The world lost a noble competitor, and I’m not going to deny that I was one of the millions of Barbaro fans who wept on the afternoon of Jan. 29 when I heard the news that the gallant Kentucky Derby winner was euthanized. Like other men, women and children around the world who followed Barbaro’s plight, his story touched me deeply.
After shattering his right hind leg in the Preakness Stakes (Md.) on May 20, Barbaro’s valiant fight for life was remarkable in many ways. From the start, he beat the odds in surviving the initial surgery to repair his damaged leg, and the world cheered him on through the spring and summer as he conquered every medical hurdle thrown his way, including a life-threatening bout with laminitis in July.
When we named Barbaro’s trainer, Michael Matz, the Chronicle’s 2006 Overall Horseman of the Year (see p. 8) for his tremendous accomplishments as a lifelong horseman, I found myself even more drawn into Barbaro’s amazing narrative. Through speaking with Michael and the horse’s co-owner, Gretchen Jackson, I better understood just how much they both loved and admired Barbaro.
Despite their many other responsibilities, Michael and Gretchen visited Barbaro at the New Bolton Center daily during most of his eight-month stay in intensive care. Gretchen even brought Barbaro freshly picked grass, and Michael was dedicated to grazing Barbaro more often than anyone else. Some media outlets reported that the owners simply wanted to keep Barbaro alive so he could earn millions of dollars in stud fees. After hearing the tone of their voices and the words they chose when they spoke of Barbaro, I know differently. If love could have helped to heal Barbaro’s many injuries, the colt would have walked out of that hospital after only a short stay.

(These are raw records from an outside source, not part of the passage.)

(** C2, as the code has it.  With [reset_always=True], after every call of
    [forward] of either class that returns, both fields are [None] again and
    the other fields are unchanged, so in a sequence of returning calls on a
    fresh module every call returns what the same call returns on the freshly
    built module.  With [reset_always=False], after a first call that returns
    the masks it built stay in the two fields, through every later call, and
    every later call uses them: it returns what a fresh module returns on its
    attention weights and the lengths of the first call. *)
Theorem forward_resets_masks_when_reset_always :
  (forall sigma alpha g m att_ws ilens olens,
      returns (snd (GuidedAttentionLoss.forward
                      (GuidedAttentionLoss.mk sigma alpha true g m)
                      att_ws ilens olens)) ->
      fst (GuidedAttentionLoss.forward
             (GuidedAttentionLoss.mk sigma alpha true g m) att_ws ilens olens)
      = GuidedAttentionLoss.init sigma alpha true)
  /\ (forall sigma alpha g m att_ws ilens olens,
      returns (snd (GuidedMultiHeadAttentionLoss.forward
                      (GuidedAttentionLoss.mk sigma alpha true g m)
                      att_ws ilens olens)) ->
      fst (GuidedMultiHeadAttentionLoss.forward
             (GuidedAttentionLoss.mk sigma alpha true g m) att_ws ilens olens)
      = GuidedAttentionLoss.init sigma alpha true)
  /\ (forall sigma alpha calls,
      let fresh := GuidedAttentionLoss.init sigma alpha true in
      Forall returns (snd (run_calls forward1 fresh calls)) ->
      fst (run_calls forward1 fresh calls) = fresh
      /\ snd (run_calls forward1 fresh calls)
         = map (fun a => snd (forward1 fresh a)) calls)
  /\ (forall sigma alpha calls,
      let fresh := GuidedAttentionLoss.init sigma alpha true in
      Forall returns (snd (run_calls forwardH fresh calls)) ->
      fst (run_calls forwardH fresh calls) = fresh
      /\ snd (run_calls forwardH fresh calls)
         = map (fun a => snd (forwardH fresh a)) calls)
  /\ (forall sigma alpha first calls,
      let fresh := GuidedAttentionLoss.init sigma alpha false in
      let self' := fst (forward1 fresh first) in
      returns (snd (forward1 fresh first)) ->
      GuidedAttentionLoss.guided_attn_masks self' <> None
      /\ GuidedAttentionLoss.masks self' <> None
      /\ fst (run_calls forward1 self' calls) = self'
      /\ snd (run_calls forward1 self' calls)
         = map (fun a => snd (forward1 fresh (with_lengths_of first a))) calls)
  /\ (forall sigma alpha first calls,
      let fresh := GuidedAttentionLoss.init sigma alpha false in
      let self' := fst (forwardH fresh first) in
      returns (snd (forwardH fresh first)) ->
      GuidedAttentionLoss.guided_attn_masks self' <> None
      /\ GuidedAttentionLoss.masks self' <> None
      /\ fst (run_calls forwardH self' calls) = self'
      /\ snd (run_calls forwardH self' calls)
         = map (fun a => snd (forwardH fresh (with_lengths_of first a))) calls).
Proof.
  split; [exact CachedMasksFacts.forward_returning_resets|].
  split; [exact CachedMasksFacts.forwardH_returning_resets|].
  split; [|split; [|split]].
  - intros sigma alpha calls fresh.
    apply (run_calls_returning forward1).
    intros [[att_ws ilens] olens].
    apply CachedMasksFacts.forward_returning_resets.
  - intros sigma alpha calls fresh.
    apply (run_calls_returning forwardH).
    intros [[att_ws ilens] olens].
    apply CachedMasksFacts.forwardH_returning_resets.
  - intros sigma alpha [[att_ws ilens] olens] calls fresh self' Hret.
    destruct (CachedMasksFacts.forward_first_call_stores
                sigma alpha att_ws ilens olens Hret) as (g & m & Hst & Huse).
    unfold self', fresh.
    change (forward1 (GuidedAttentionLoss.init sigma alpha false)
                     (att_ws, ilens, olens))
      with (GuidedAttentionLoss.forward (GuidedAttentionLoss.init sigma alpha false)
                                        att_ws ilens olens).
    rewrite !Hst.
    cbn [GuidedAttentionLoss.guided_attn_masks GuidedAttentionLoss.masks].
    split; [discriminate|]. split; [discriminate|].
    destruct (run_calls_fresh forward1
                (GuidedAttentionLoss.mk sigma alpha false (Some g) (Some m))
                ltac:(intros [[a i] o];
                      apply CachedMasksFacts.forward_keeps_cached) calls)
      as [Hfst Hsnd].
    split; [exact Hfst|]. rewrite Hsnd. apply map_ext.
    intros [[att_ws' ilens'] olens']. apply Huse.
  - intros sigma alpha [[att_ws ilens] olens] calls fresh self' Hret.
    destruct (CachedMasksFacts.forwardH_first_call_stores
                sigma alpha att_ws ilens olens Hret) as (g & m & Hst & Huse).
    unfold self', fresh.
    change (forwardH (GuidedAttentionLoss.init sigma alpha false)
                     (att_ws, ilens, olens))
      with (GuidedMultiHeadAttentionLoss.forward
              (GuidedAttentionLoss.init sigma alpha false) att_ws ilens olens).
    rewrite !Hst.
    cbn [GuidedAttentionLoss.guided_attn_masks GuidedAttentionLoss.masks].
    split; [discriminate|]. split; [discriminate|].
    destruct (run_calls_fresh forwardH
                (GuidedAttentionLoss.mk sigma alpha false (Some g) (Some m))
                ltac:(intros [[a i] o];
                      apply CachedMasksFacts.forwardH_keeps_cached) calls)
      as [Hfst Hsnd].
    split; [exact Hfst|]. rewrite Hsnd. apply map_ext.
    intros [[att_ws' ilens'] olens']. apply Huse.
Qed.

Lemma forward_resets_masks_example :
  let a := (Tensor.mk [1; 1; 1]%nat [1], [1%nat], [1%nat]) in
  fst (run_calls forward1 (GuidedAttentionLoss.init (4 / 10) 1 true) [a; a])
  = GuidedAttentionLoss.init (4 / 10) 1 true
  /\ GuidedAttentionLoss.masks
       (fst (forward1 (GuidedAttentionLoss.init (4 / 10) 1 false) a)) <> None.
Proof.
  cbv zeta. split.
  - apply (proj1 (proj2 (proj2 forward_resets_masks_when_reset_always))
                 (4 / 10) 1
                 [(Tensor.mk [1; 1; 1]%nat [1], [1%nat], [1%nat]);
                  (Tensor.mk [1; 1; 1]%nat [1], [1%nat], [1%nat])]).
    cbn. repeat constructor.
  - apply (proj1 (proj2 (proj2 (proj2 (proj2
             forward_resets_masks_when_reset_always))))
                 (4 / 10) 1 (Tensor.mk [1; 1; 1]%nat [1], [1%nat], [1%nat]) []).
    cbn. exact I.
Defined.

(** With [reset_always=False] a call can return a value that the same call
    on a fresh module does not return: the masks of an earlier call are used. *)
Lemma forward_result_depends_on_history :
  let fresh := GuidedAttentionLoss.init (4 / 10) 1 false in
  let first := (Tensor.mk [1; 1; 1]%nat [1], [1%nat], [1%nat]) in
  let second := (Tensor.mk [1; 1; 2]%nat [0; 1], [2%nat], [1%nat]) in
  snd (forward1 (fst (forward1 fresh first)) second)
  <> snd (forward1 fresh second).
Proof.
  cbv zeta.
  assert (Hm1 : GuidedAttentionLoss._make_masks [1%nat] [1%nat]
                = Ok (Mask.mk [1; 1; 1]%nat [true])) by reflexivity.
  assert (Hm2 : GuidedAttentionLoss._make_masks [2%nat] [1%nat]
                = Ok (Mask.mk [1; 1; 2]%nat [true; true])) by reflexivity.
  assert (Hused : snd (forward1 (fst (forward1 (GuidedAttentionLoss.init (4 / 10) 1 false)
                                               (Tensor.mk [1; 1; 1]%nat [1],
                                                [1%nat], [1%nat])))
                                (Tensor.mk [1; 1; 2]%nat [0; 1], [2%nat], [1%nat]))
                  = Ok 0).
  { cbn. rewrite Hm1. cbn. f_equal. unfold mean, Rsum. cbn.
    replace (- ((0 / 1 - 0 / 1) * ((0 / 1 - 0 / 1) * 1))
             / (2 * (4 / 10 * (4 / 10 * 1)))) with 0 by lra.
    rewrite exp_0. lra. }
  rewrite Hused. clear Hused.
  cbn. rewrite Hm2. cbn. unfold mean, Rsum. cbn.
  intros H. injection H as H. revert H.
  set (c := - ((1 / (1 + 1) - 0 / 1) * ((1 / (1 + 1) - 0 / 1) * 1))
            / (2 * (4 / 10 * (4 / 10 * 1)))).
  assert (Hc : c < 0) by (unfold c; lra).
  assert (He : exp c < 1) by (rewrite <- exp_0; now apply exp_increasing).
  set (d := - ((0 / (1 + 1) - 0 / 1) * ((0 / (1 + 1) - 0 / 1) * 1))
            / (2 * (4 / 10 * (4 / 10 * 1)))).
  assert (Hd : d = 0) by (unfold d; lra).
  rewrite Hd, exp_0. lra.
Qed.

(** A call that raises at the product with [att_ws] has already stored the
    masks, and they stay in the fields, also with [reset_always=True]. *)
Lemma forward_raising_call_keeps_masks :
  let self := GuidedAttentionLoss.init (4 / 10) 1 true in
  let att_ws := Tensor.mk [1; 3; 3]%nat (repeat 0 9) in
  snd (GuidedAttentionLoss.forward self att_ws [2%nat] [2%nat]) = Raise ValueError
  /\ GuidedAttentionLoss.guided_attn_masks
       (fst (GuidedAttentionLoss.forward self att_ws [2%nat] [2%nat])) <> None
  /\ GuidedAttentionLoss.masks
       (fst (GuidedAttentionLoss.forward self att_ws [2%nat] [2%nat])) <> None.
Proof.
  assert (Hm : GuidedAttentionLoss._make_masks [2%nat] [2%nat]
               = Ok (Mask.mk [1; 2; 2]%nat [true; true; true; true]))
    by reflexivity.
  cbn. rewrite Hm. cbn. repeat split; discriminate.
Qed.

(** ** STFT losses: positivity of the operands *)

Lemma zipWith_cons_Forall {A : Type} (P : A -> Prop) (row : list A)
      (m : list (list A)) :
  Forall P row -> Forall (Forall P) m -> Forall (Forall P) (zipWith cons row m).
Proof.
  intros Hrow; revert m; induction Hrow as [|v row Hv Hrow IH];
    intros m Hm; simpl; [constructor|].
  destruct Hm as [|r m Hr Hm]; constructor; auto.
Qed.

Lemma transpose_Forall {A : Type} (P : A -> Prop) (m : list (list A)) :
  Forall (Forall P) m -> Forall (Forall P) (transpose m).
Proof.
  induction 1 as [|row rest Hrow Hrest IH]; simpl; [constructor|].
  destruct rest as [|r rs].
  - apply Forall_forall; intros l Hl.
    apply in_map_iff in Hl as (v & <- & Hv).
    constructor; [|constructor].
    now apply (proj1 (Forall_forall P row) Hrow).
  - now apply zipWith_cons_Forall.
Qed.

Sadly, however, on a crisp winter morning in Kennett Square, Pa., Barbaro’s owners and veterinarians met together one final time to discuss the colt’s prognosis, and they made the agonizing decision that they’d long hoped would escape them.
After months of steady progress, on Jan. 10, Barbaro had a major setback when the laminitis in his left hind hoof worsened. On Jan. 27, Dr. Richardson tried one final surgery, but in the end, with laminitis in three of his four hooves, there was nothing left to do. Dr. Richardson then watched the colt’s characteristic bright, alert look switch off, replaced by a horse who was distressed and uncomfortable. Everyone knew it was time.
Though his fight is over, Barbaro’s legacy will long live on. The Barbaro Fund has raised more than $1.2 million for needed equipment upgrades at New Bolton, including an operating table and a raft and sling for the pool Barbaro used when he came out of anesthesia. In addition, Barbaro’s battle with laminitis has once again brought this mysterious and tragic disease to the forefront, which will hopefully inspire further research. “I hope we can turn our love into energy that will support horses throughout the world,” said Gretchen.
So how great was Barbaro? It’s truly hard to say. Barbaro left us before he could show the world the next Triple Crown winner, before he could retire from racing with a record in purses won, and before he could sire champions of his own.
Unlike other top Thoroughbreds of the modern era, however, Barbaro’s greatness will never be calculated solely in dollar signs. Instead, it’s measured in the tens of thousands of get-well cards, bunches of carrots, bouquets of flowers and hand-drawn posters adorned with prayers that people presented to him. Barbaro wasn’t a horse people followed, he was a horse that people loved.